私はどうして竹内くんとこんな敷居の低くないお店にいるのだろう。

ドレスコードを必要とするようなお店じゃないことから気軽には入れるお店ではあるだろうけど、竹内くんはどういう思いで私をここに連れてきてくれたのかな。

食事中に話すようなことではないと思い私はとりあえず疑問を飲み込んだ。

運ばれてくる料理はどれも綺麗で美味しくて、それに合わせてくれたお酒も飲みやすくて調度いい。竹内くんもお酒に関しては特に気にしてくれていたが、どれも満足していた。

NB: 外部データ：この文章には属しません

(** * A shallow embedding of pkg/flight/client.go

    The Arrow Flight client of the pipeline: [NewFlightClient], [Close],
    [PutBatch], [GetBatch] and [ListBatches].  The client is a thin layer of
    control flow over three libraries (gRPC, Arrow Flight, Arrow IPC), so the
    embedding has two layers:

    - the libraries, as small modules named after the Go packages
      ([context], [fmt], [grpc], [flight], [arrow]), acting on a [World] that
      holds the clock, the log of the calls issued, the reference-counted
      records and the state of the stream objects.  What the remote
      service answers is a [Client], and what the network does to a dial a
      [Network]: records of replies, one per library call, over which every
      theorem quantifies;
    - the client functions, transcribed statement by statement from the
      source in a state monad over [World] whose outcomes also cover a Go
      panic and a call that blocks forever. *)

From Stdlib Require Import ZArith String Ascii List Bool Lia.
From Stdlib Require Import Init.Byte.
From stdpp Require Import base option list gmap strings.

Local Open Scope Z_scope.

(* ===================================================================== *)
(** ** Go values: strings, byte slices, errors                            *)
(* ===================================================================== *)

(** A Go [string] is a sequence of bytes and so is Rocq's [string]; a
    [[]byte] is a [list byte].  The conversions [string(b)] and [[]byte(s)]
    copy the bytes unchanged. *)
Definition string_of_bytes (b : list byte) : string := string_of_list_byte b.
Definition bytes_of_string (s : string) : list byte := list_byte_of_string s.

(** Go's [error] values.  [None : option error] is the [nil] error. *)
Inductive error : Type :=
| io_EOF                                  (* io.EOF *)
| DeadlineExceeded                        (* context.DeadlineExceeded *)
| Canceled                                (* context.Canceled *)
| LibraryError (msg : string)             (* any other error of gRPC or of the IPC codec *)
| errorString (s : string)                (* fmt.Errorf without %w *)
| wrapError (msg : string) (err : error). (* fmt.Errorf with %w *)

(** [err.Error()] *)
Definition Error (e : error) : string :=
  match e with
  | io_EOF => "EOF"
  | DeadlineExceeded => "context deadline exceeded"
  | Canceled => "context canceled"
  | LibraryError msg => msg
  | errorString s => s
  | wrapError msg _ => msg
  end.

(** [x != nil] *)
Definition not_nil {A} (x : option A) : bool :=
  match x with
  | Some _ => true
  | None => false
  end.

(** [errors.Unwrap(err)] *)
Definition Unwrap (e : error) : option error :=
  match e with
  | wrapError _ err => Some err
  | _ => None
  end.

Definition error_eqb_shallow (a b : error) : bool :=
  match a, b with
  | io_EOF, io_EOF => true
  | DeadlineExceeded, DeadlineExceeded => true
  | Canceled, Canceled => true
  | _, _ => false
  end.

(** [errors.Is(err, target)] for the sentinel targets: walk the chain of
    wrapped errors looking for [target]. *)
Fixpoint Is (e target : error) : bool :=
  error_eqb_shallow e target ||
  match e with
  | wrapError _ err => Is err target
  | _ => false
  end.

Module fmt.

(** [fmt.Errorf(prefix + "%w", err)]: the message is the prefix followed by
    the cause's message, and the cause stays reachable by [Unwrap]. *)
Definition Errorf_w (prefix : string) (err : error) : error :=
  wrapError (prefix +:+ Error err) err.

(** [fmt.Errorf(msg)] with no verb. *)
Definition Errorf (msg : string) : error := errorString msg.

End fmt.

(** Neither string is a prefix of the other: they differ at some position
    that both have. *)
Fixpoint diverge (p q : string) : bool :=
  match p, q with
  | String a p', String b q' => if Ascii.eqb a b then diverge p' q' else true
  | _, _ => false
  end.
(** C29. Cleaning is idempotent: a record the loop body cleaned without
    raising is left unchanged by a second pass, on any heap.  So an item
    listed twice in [raw_data] ends as if it were listed once. *)
Theorem clean_dict_idem h h' kvs kvs' :
  clean_dict h kvs = (None, kvs') -> clean_dict h' kvs' = (None, kvs').
Proof.
  intros Hc. destruct (clean_dict_shape_spec _ _ _ _ Hc) as [Hk _].
  destruct (clean_dict_coerce_spec _ _ _ Hc) as [Hp Hg].
  assert (clean_isbn_f h' kvs' = inr kvs') as Hi.
  { unfold clean_isbn_f. destruct (assoc_lookup "isbn" kvs') as [v'|] eqn:E'; [|done].
    destruct (assoc_lookup "isbn" kvs) as [v|] eqn:E.
    - destruct (clean_dict_isbn_spec _ _ _ _ Hc E) as (s & Hs & Hd & _).
      rewrite E' in Hs. injection Hs as ->. rewrite join_isdigit_str, digits_of_id by done.
      by rewrite assoc_set_id.
    - by rewrite (assoc_lookup_None_keys _ _ _ (eq_sym Hk) E) in E'. }
  assert (forall k v, assoc_lookup k kvs' = Some v -> exists v0, assoc_lookup k kvs = Some v0) as Hpres.
  { intros k v Hv. destruct (assoc_lookup k kvs) eqn:E; [eauto|].
    by rewrite (assoc_lookup_None_keys _ _ _ (eq_sym Hk) E) in Hv. }
  unfold clean_dict, clean_price_f, clean_pages_f. rewrite Hi.
  rewrite !coerce_f_fixed; [done| |].
  - intros v Hv. destruct (Hpres _ _ Hv) as [v0 Hv0]. rewrite (Hg _ Hv0) in Hv.
    injection Hv as <-. eauto.
  - intros v Hv. destruct (Hpres _ _ Hv) as [v0 Hv0]. rewrite (Hp _ Hv0) in Hv.
    injection Hv as <-. eauto.
Qed.

Lemma coerce_f_ok {A} k conv inj (dflt : A) kvs :
  (forall v e, conv v = inl e -> e = TypeError \/ e = ValueError \/ e = OverflowError) ->
  (exists kvs', coerce_f k conv inj dflt kvs = inr kvs') <->
  (forall v, assoc_lookup k kvs = Some v -> conv v <> inl OverflowError).
Proof.
  intros Hx. unfold coerce_f. destruct (assoc_lookup k kvs) as [v|]; [|split; [done|eauto]].
  destruct (conv v) as [e|a] eqn:E; simpl.
  - destruct (Hx v e E) as [ -> | [ -> | -> ] ]; simpl.
    + split; [intros _ v' [= <-]; by rewrite E|eauto].
    + split; [intros _ v' [= <-]; by rewrite E|eauto].
    + split; [by intros [? ?]|]. intros H. by destruct (H v eq_refl).
  - split; [intros _ v' [= <-]; by rewrite E|eauto].
Qed.

(** C22. Exactly when the cleaner raises: the loop body returns normally
    on a record if and only if joining the digits of its isbn raises
    nothing, [float(price)] does not raise OverflowError and [int(pages)]
    does not raise OverflowError.  Only TypeError and ValueError are
    caught, so the spec's claim that the cleaner never fails does not
    hold. *)
Theorem clean_dict_ok_iff h kvs :
  (clean_dict h kvs).1 = None <->
  (forall v, assoc_lookup "isbn" kvs = Some v -> exists s, join_isdigit_h h v = inr s) /\
  (forall v, assoc_lookup "price" kvs = Some v -> py_float v <> inl OverflowError) /\
  (forall v, assoc_lookup "pages" kvs = Some v -> py_int v <> inl OverflowError).
Proof.
  pose proof (coerce_f_ok "price" py_float VFloat float_zero) as Cp.
  pose proof (coerce_f_ok "pages" py_int VInt 0%Z) as Cg.
  split.
  - destruct (clean_dict h kvs) as [oe kvs'] eqn:Hc. simpl. intros ->.
    destruct (clean_dict_inv _ _ _ Hc) as (k1 & k2 & E1 & E2 & E3).
    pose proof (clean_isbn_f_frame _ _ _ E1) as [_ F1].
    pose proof (coerce_f_frame _ _ _ _ _ _ E2) as [_ F2].
    split; [|split]; intros v Hv.
    + destruct (clean_isbn_f_lookup _ _ _ _ E1 Hv) as (s & ? & _). eauto.
    + apply (proj1 (Cp k1 py_float_exn) (ex_intro _ _ E2)). by rewrite F1.
    + apply (proj1 (Cg k2 py_int_exn) (ex_intro _ _ E3)). by rewrite F2, F1.
  - intros (Hi & Hp & Hg). unfold clean_dict.
    assert (exists k1, clean_isbn_f h kvs = inr k1) as [k1 E1].
    { unfold clean_isbn_f. destruct (assoc_lookup "isbn" kvs) as [v|] eqn:E; [|eauto].
      destruct (Hi v eq_refl) as [s ->]. eauto. }
    pose proof (clean_isbn_f_frame _ _ _ E1) as [_ F1].
    destruct (proj2 (Cp k1 py_float_exn)) as [k2 E2].
    { intros v Hv. apply Hp. by rewrite <-F1. }
    pose proof (coerce_f_frame _ _ _ _ _ _ E2) as [_ F2].
    destruct (proj2 (Cg k2 py_int_exn)) as [k3 E3].
    { intros v Hv. apply Hg. by rewrite <-F1, <-F2. }
    unfold clean_price_f, clean_pages_f. by rewrite E1, E2, E3.
Qed.

(** ** What the whole function returns and leaves *)

Lemma clean_all_done h items dn h' : clean_all h items = (None, dn, h') -> dn = items.
Proof.
  revert h dn. induction items as [|v items IH]; intros h dn; simpl; [congruence|].
  destruct (clean_item_h h v) as [[e|] h1]; [congruence|].
  destruct (clean_all h1 items) as [[oe dn'] h2] eqn:E. intros [= -> <- ->]. f_equal. eauto.
Qed.

(** C26. The list [clean_raw_data] returns on a list is a new list object
    (at a location that was free) holding the very same item values as
    the input, in the same order: the records are shared with
    [raw_data], not copied. *)
Theorem clean_raw_data_aliases {X} h (x : X) l items r w' :
  heap_closed h -> heap_get h l = Some (OList items) ->
  clean_raw_data (VRef l) (mkWorld h x) = (inr r, w') ->
  r = VRef (hnext h) /\ heap_get h (hnext h) = None /\
  heap_get (w_heap w') (hnext h) = Some (OList items).
Proof.
  intros Hcl Hl. rewrite clean_raw_data_run by eauto using heap_closed_ok.
  simpl. rewrite Hl. destruct (clean_all h items) as [[[e|] dn] h'] eqn:E; [done|].
  intros [= <- <-]. rewrite (clean_all_done _ _ _ _ E).
  split_and!; [done|by apply heap_closed_fresh|apply heap_get_with_obj_eq].
Qed.

Lemma clean_all_keys h (ks : list string) :
  Forall (fun k => existsb (fun f => str_contains f k) field_names = false) ks ->
  clean_all h (map VStr ks) = (None, map VStr ks, h).
Proof.
  induction 1 as [|k ks Hk _ IH]; [done|]. cbn [map clean_all]. unfold clean_item_h.
  rewrite Hk, IH. done.
Qed.

Lemma clean_raw_data_dict_run {X} h (x : X) l kvs :
  heap_closed h -> heap_get h l = Some (ODict kvs) ->
  Forall (fun k => existsb (fun f => str_contains f k) field_names = false) (map fst kvs) ->
  clean_raw_data (VRef l) (mkWorld h x) =
    (inr (VRef (hnext h)), mkWorld (with_obj h (hnext h) (OList (map (fun kv => VStr kv.1) kvs))) x).
Proof.
  intros Hcl Hl Hk. rewrite clean_raw_data_run by eauto using heap_closed_ok.
  simpl. rewrite Hl. replace (map (fun kv => VStr kv.1) kvs) with (map VStr (map fst kvs)).
  - by rewrite clean_all_keys.
  - by rewrite map_map.
Qed.

(** C6. Given a dict, as [main] passes it, [clean_raw_data] iterates its
    keys: when no key contains "isbn", "price" or "pages" it returns a
    new list of the key strings and leaves every object of the heap, the
    dict included, untouched; no record is cleaned. *)
Theorem clean_raw_data_dict {X} h (x : X) l kvs :
  heap_closed h -> heap_get h l = Some (ODict kvs) ->
  Forall (fun k => existsb (fun f => str_contains f k) field_names = false) (map fst kvs) ->
  clean_raw_data (VRef l) (mkWorld h x) =
    (inr (VRef (hnext h)), mkWorld (with_obj h (hnext h) (OList (map (fun kv => VStr kv.1) kvs))) x).
Proof. intros; eapply clean_raw_data_dict_run; eassumption. Qed.

(** ** Records are cleaned in place *)

(** The isbn of a record is not a reference (a str, as Faker makes it, a
    number, None, ...): cleaning it reads nothing from the heap. *)
Definition isbn_plain (kvs : list (string * val)) : Prop :=
  forall v, assoc_lookup "isbn" kvs = Some v -> val_refs v = [].

(** An item of [raw_data] that is a dict with such an isbn. *)
Definition dict_item (h : heap) (v : val) : Prop :=
  exists l kvs, v = VRef l /\ heap_get h l = Some (ODict kvs) /\ isbn_plain kvs.

Lemma clean_dict_plain h h' kvs : isbn_plain kvs -> clean_dict h kvs = clean_dict h' kvs.
Proof.
  intros Hp. unfold clean_dict, clean_isbn_f.
  destruct (assoc_lookup "isbn" kvs) as [v|] eqn:E; [|done].
  specialize (Hp v E). by destruct v.
Qed.

Lemma clean_dict_plain_out h kvs kvs' : clean_dict h kvs = (None, kvs') -> isbn_plain kvs'.
Proof.
  intros Hc v Hv. destruct (clean_dict_shape_spec _ _ _ _ Hc) as [Hk _].
  destruct (assoc_lookup "isbn" kvs) as [v0|] eqn:E.
  - destruct (clean_dict_isbn_spec _ _ _ _ Hc E) as (s & Hs & _). rewrite Hs in Hv. by injection Hv as <-.
  - by rewrite (assoc_lookup_None_keys _ _ _ (eq_sym Hk) E) in Hv.
Qed.

Lemma dict_item_plain h items l kvs :
  Forall (dict_item h) items -> VRef l ∈ items -> heap_get h l = Some (ODict kvs) -> isbn_plain kvs.
Proof.
  intros Hall Hin Hl. eapply Forall_forall in Hall as (l' & kvs' & Heq & Hl' & Hp); [|done].
  injection Heq as <-. rewrite Hl in Hl'. by injection Hl' as ->.
Qed.

Lemma dict_item_step h items l0 k0 :
  isbn_plain k0 -> Forall (dict_item h) items -> Forall (dict_item (heap_set h l0 (ODict k0))) items.
Proof.
  intros Hp0 Hall. eapply Forall_impl; [exact Hall|]. intros v (l & kvs & -> & Hl & Hp).
  destruct (decide (l0 = l)) as [<-|Hne].
  - exists l0, k0. by rewrite heap_get_set_eq.
  - exists l, kvs. by rewrite heap_get_set_ne.
Qed.

(** The loop cleans every dict item once, in place, and touches nothing
    else. *)
Lemma clean_all_dicts h items dn h' :
  clean_all h items = (None, dn, h') -> Forall (dict_item h) items ->
  (forall l kvs, VRef l ∈ items -> heap_get h l = Some (ODict kvs) ->
     heap_get h' l = Some (ODict (clean_dict h kvs).2)) /\
  (forall l, VRef l ∉ items -> heap_get h' l = heap_get h l).
Proof.
  revert h dn. induction items as [|v items IH]; intros h dn Hc Hall.
  { injection Hc as _ <-. split; [intros ?? Hin; inversion Hin|done]. }
  pose proof Hall as Hall'. apply Forall_cons in Hall' as [(l0 & kvs0 & -> & Hl0 & Hp0) Hrest].
  simpl in Hc. rewrite Hl0 in Hc. destruct (clean_dict h kvs0) as [[e|] k0] eqn:Hd; [done|].
  simpl in Hc. destruct (clean_all _ items) as [[oe dn'] h2] eqn:Hc'. injection Hc as -> _ ->.
  pose proof (clean_dict_plain_out _ _ _ Hd) as Hp0'.
  destruct (IH _ _ Hc' (dict_item_step _ _ _ _ Hp0' Hrest)) as [IH1 IH2].
  split.
  - intros l kvs Hin Hl. destruct (decide (l = l0)) as [->|Hne].
    + rewrite Hl0 in Hl. injection Hl as <-. rewrite Hd. simpl.
      destruct (decide (VRef l0 ∈ items)) as [Hin'|Hnin].
      * rewrite (IH1 l0 k0 Hin' (heap_get_set_eq _ _ _)).
        by rewrite (clean_dict_idem h _ kvs0 k0 Hd).
      * rewrite IH2 by done. apply heap_get_set_eq.
    + assert (VRef l ∈ items) as Hin' by (apply elem_of_cons in Hin as [[= ?]|?]; done).
      rewrite (IH1 l kvs Hin'); [|by rewrite heap_get_set_ne].
      by rewrite (clean_dict_plain _ h kvs (dict_item_plain h items l kvs Hrest Hin' Hl)).
  - intros l Hnin. rewrite IH2 by set_solver. apply heap_get_set_ne. intros ->. set_solver.
Qed.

「意外でした。清水さんって飲み会だと飲まないから酒は駄目なんだと思ってましたよ。」

「帰りが面倒だし、周り男の人ばっかりだからね。飲まないようにしてるの。」

「懸命な判断です。」

「ふふ。ありがと。」

食事の合間にする会話はほとんどが贅沢な晩餐の話で、仕事での他愛のない話も加わって凄く楽しい。

異性と食事を共にすることに歓迎できる方ではない私にとって珍しい感覚だった。だって気を張らずにリラックスして料理を味わうことが出来ている。格好つけて小食のフリもしていない。無理して話題を探すこともしていない。

なんかいいな、素直にそう思える時間だった。

コースの締めくくりであるコーヒーとデザートが出てきたところで私はまた感嘆の声を漏らす。小さなケーキ、でも見た目に拘った一品は私の心を跳ねさせた。

「きゃあ~可愛い!」

飴細工も飾られて凄くオシャレな演出、さすがはフレンチ!写真を撮りたいところだけどカメラもないし、第一こんなお店でシャッター音を響かせるなんてマナー違反だ。

これはもう思いきり目に焼き付けておこう。

かなりお腹にきてるけど別腹はまだまだスペース確保できますから。

「いただきます。」

一口頬張ると口の中から全身に幸せが広がってまさに至福の時だと感動した。美味しい、本当に幸せ。メイン減らしてデザート増やしてくれても全然問題ないくらいだわ。